Violent people can give others a black eye -- and so can galaxies. South of the Big Dipper's handle, for example, in the constellation Coma Berenices, there's a large spiral galaxy that got a black eye when another galaxy smashed into it a billion years ago.
Astronomers first spied the Black-Eye galaxy centuries ago, before anyone knew its nature.
English astronomer Edward Pigott discovered it in March of 1779. A couple of weeks later, German astronomer Johann Bode independently found the object, and a year later, so did French comet hunter Charles Messier. At the time, Messier was compiling a list of fuzzy celestial objects that looked like comets and could fool comet hunters like himself. The fuzzy object in Coma Berenices became number 64 on Messier's list, so today it's called M64 -- the M standing for Messier.
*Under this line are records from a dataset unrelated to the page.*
(* ===== verification/Handle.v ===== *)
(** The resolution path of package [server] (src/resolver/internal/server/handle.go
    and the response building of rest.go): HandleQuery over the cache and the
    chain, the record proof, and the answer the front ends send.

    The state of the server is its cache and the world its chain client talks
    to. A query reads the clock when it looks its key up ([t_get]) and when it
    stores the answer ([t_set]). *)
From S2P Require Import Prelude GoStrings Encoding Query Chain Cache Pki Zk.
Import Chain.

Local Open Scope Z_scope.

#[export] Existing Instances Cache.Key_eq_dec Cache.Key_countable.

Module Handle.

(** type QueryResult struct *)
Record QueryResult := mkQueryResult { Result : ResolveResult; Cached : bool }.

(** The JSON structs of rest.go. *)
Record queryJSON := mkQueryJSON { qj_Name : bytes; qj_Type : bytes; qj_Selector : bytes }.
Record recordJSON := mkRecordJSON {
  rj_Type : bytes; rj_Selector : bytes; rj_FieldNames : list bytes; rj_FieldValues : list bytes;
  rj_TTL : Z; rj_Generation : Z; rj_OwnerSig : bytes; rj_Commitment : bytes }.
Record resolveResponse_t := mkResolveResponse {
  rr_Query : queryJSON; rr_Found : bool; rr_Error : bytes; rr_Record : option recordJSON;
  rr_Owner : bytes; rr_PubKey : bytes; rr_OwnerSigVerified : bool; rr_ZKProof : bytes; rr_Cached : bool }.

(** [time.Duration(ttl) * time.Second], an int64 *)
Definition int64 (z : Z) : Z := (z + 2 ^ 63) mod 2 ^ 64 - 2 ^ 63.
Definition ttl_duration (ttl : Z) : Z := int64 (int64 ttl * 1000000000).

Lemma int64_small z : - 2 ^ 63 <= z < 2 ^ 63 -> int64 z = z.
Proof. intros H. unfold int64. rewrite Z.mod_small; lia. Qed.

(** No uint32 TTL overflows the duration. *)
Lemma ttl_duration_ok ttl : 0 <= ttl < 2 ^ 32 -> ttl_duration ttl = ttl * 1000000000.
Proof. intros H. unfold ttl_duration. rewrite (int64_small ttl) by lia. apply int64_small. lia. Qed.

Section Server.
Context {SP : Pki.SortPairs} {Priv Pub : Type} {EC : Pki.EthCrypto Priv Pub}.
Context {St : Type} {MI : Zk.Mimc St} {CCS PK VK Wit PubWit : Type} {GR : Zk.Groth16 CCS PK VK Wit PubWit}.
Context {L : Type} {LO : Cache.LruOps Cache.Key (Cache.entry ResolveResult) L}.
Context {W Er : Type} {CR : ChainReader W Er} {HX : Encoding.Hexutil}.
Variable artifact : bytes -> option bytes.
Variable nameHash : bytes -> bytes.
Variable address_Hex : address -> bytes.        (* common.Address.Hex *)

(** The fields of Server the query path uses. *)
Record server := mkServer { sv_cache : Cache.TTLCache L; sv_world : W }.

(** proveRecord from the message on, with a mismatch of the commitment as an empty
    proof. It does not panic where the arrays of fields have one length. *)
Definition record_proof (name : bytes) (rec : Record) : go Zk.zk_error bytes :=
  msg ← Pki.RecordMessage name rec;
  com ← Zk.Commitment msg;
  if negb (bool_decide (com = Commitment rec)) then mret []
  else
    proof ← Zk.Prove artifact msg;
    Zk.SolidityCalldata proof.

Lemma record_proof_no_panic name rec : length (FieldNames rec) = length (FieldVals rec) -> record_proof name rec <> Panic.
Proof.
  intros Hl. apply bind_not_panic; [by apply Pki.RecordMessage_no_panic|]. intros msg _.
  apply bind_not_panic; [apply Zk.Commitment_no_panic|]. intros com _. destruct (negb _); [done|].
  by apply bind_not_panic; [apply Zk.Prove_no_panic|].
Qed.

(** proveRecord; nil is []. The comparison of the lengths is what the rest cannot
    panic by. *)
Definition proveRecord (name : bytes) (rec : Record) : bytes :=
  if bool_decide (Commitment rec = zero_hash) then []
  else
    match decide (length (FieldNames rec) = length (FieldVals rec)) with
    | right _ => []
    | left same =>
        match no_panic (record_proof name rec) (record_proof_no_panic name rec same) with
        | inl calldata => calldata
        | inr _ => []
        end
    end.

(** What HandleQuery does to the answer of the chain. *)
Definition vet (name : bytes) (res : ResolveResult) : ResolveResult :=
  let valid :=
    match Pki.VerifyOwnerSig name (RR_Record res) (Owner res) (PubKey res) with
    | Ret _ => true
    | _ => OwnerSigValid res
    end in
  mkResolveResult (RR_Record res) (Owner res) (PubKey res) valid (proveRecord name (RR_Record res)).

Definition query_key (q : Query.Query) : Cache.Key :=
  Cache.mkKey (Query.Name q) (Query.Type_ q) (Query.Selector q).

Definition HandleQuery (q : Query.Query) (t_get t_set : Z) (s : server) : (QueryResult + Er) * server :=
  let key := query_key q in
  let '(hit, c) := Cache.Get nameHash key t_get (sv_cache s) in
  match hit with
  | Some res => (inl (mkQueryResult res true), mkServer c (sv_world s))
  | None =>
      let '(ans, w) := cr_Resolve (Query.Name q) (Query.Type_ q) (Query.Selector q) (sv_world s) in
      match ans with
      | inr e => (inr e, mkServer c w)
      | inl res =>
          if Exists (RR_Record res) then
            let res := vet (Query.Name q) res in
            let c :=
              if 0 <? TTL (RR_Record res)
              then Cache.Set_ nameHash key res (ttl_duration (TTL (RR_Record res))) t_set c
              else c in
            (inl (mkQueryResult res false), mkServer c w)
          else (inl (mkQueryResult res false), mkServer c w)
      end
  end.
But M64 also has a more colorful name: the Black-Eye galaxy. Telescopes show that one side of the galaxy has an enormous lane of dust, which absorbs the light of the stars behind it. A billion years ago, a small, dusty galaxy hit M64, dumping its dust into the larger galaxy. Gas in M64's outer regions revolves in the opposite direction from most of the galaxy's stars, providing further evidence that something hit the galaxy and gave it a black eye.
Unlike people, though, M64 actually benefits from its black eye. The collision has triggered the birth of new stars that make the galaxy shine more brightly.